## THE PROBLEM
Starting at the line that contains "Example futures_demo_order_ok : futures_order_ok", transcribe every remaining line of the entries exactly, including the last one.
*** Block opens ***
Definition demo_order (validTime : string) : FuturesOrderRequest dec :=
  mkOrderRequest demo_symbol "1" "0" (mkPrice (mkDec 25000 0) (mkDec 0 0)) (mkQuantity (mkDec 2 0)) "0" validTime "".

Definition demo_change : FuturesModifyRequest dec :=
  mkModifyRequest "E1" demo_symbol (mkPrice (mkDec 25001 0) (mkDec 0 0)) (mkQuantity (mkDec 2 0)) "3" "0" "" "".

Definition demo_executor {Raw} (reply : Raw) : executor unit Raw := fun _ _ _ w => (Ret (inl reply), w).

Definition demo_row (price : string) : FuturesOrderWire :=
  mkOrderWire "HSI2609.HK" "HSI" "" "1" price "2" "" "2026/01/05" "" "093000" "" "" "1" "E1" 1 "0" "0" 1 1 "0" "" 0 "".

Definition demo_fund : FuturesFundInfoWire :=
  mkFundWire "1000" "" "" "" "" "" "" "" "" "" "" "" "" "" "" "" "" "" "" "".

Definition demo_replies : futures_replies (list FuturesOrderWire) :=
  mkFuturesReplies _ (fun _ => []) (fun _ => mkCapacityWire 0 0 0 "" "") (fun _ => demo_fund)
    (fun _ => mkHoldsReply demo_fund []) (fun l => mkOrderListReply l 1 20 1 1) (fun _ => "E1").

Example futures_demo_order_ok : futures_order_ok "acct" (demo_order "20261231").
Proof.
  unfold futures_order_ok. split_and!; try decided; try (vm_compute; discriminate); try reflexivity.
  - split; [decided | apply Forall_forall; decided].
  - split; [decided |]. right. exists 2026, 12, 31. repeat (split; [decided |]). reflexivity.
Qed.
*** Block closes ***
## TASK OUTPUT
Example futures_demo_order_ok : futures_order_ok "acct" (demo_order "20261231").
Proof.
  unfold futures_order_ok. split_and!; try decided; try (vm_compute; discriminate); try reflexivity.
  - split; [decided | apply Forall_forall; decided].
  - split; [decided |]. right. exists 2026, 12, 31. repeat (split; [decided |]). reflexivity.
Qed.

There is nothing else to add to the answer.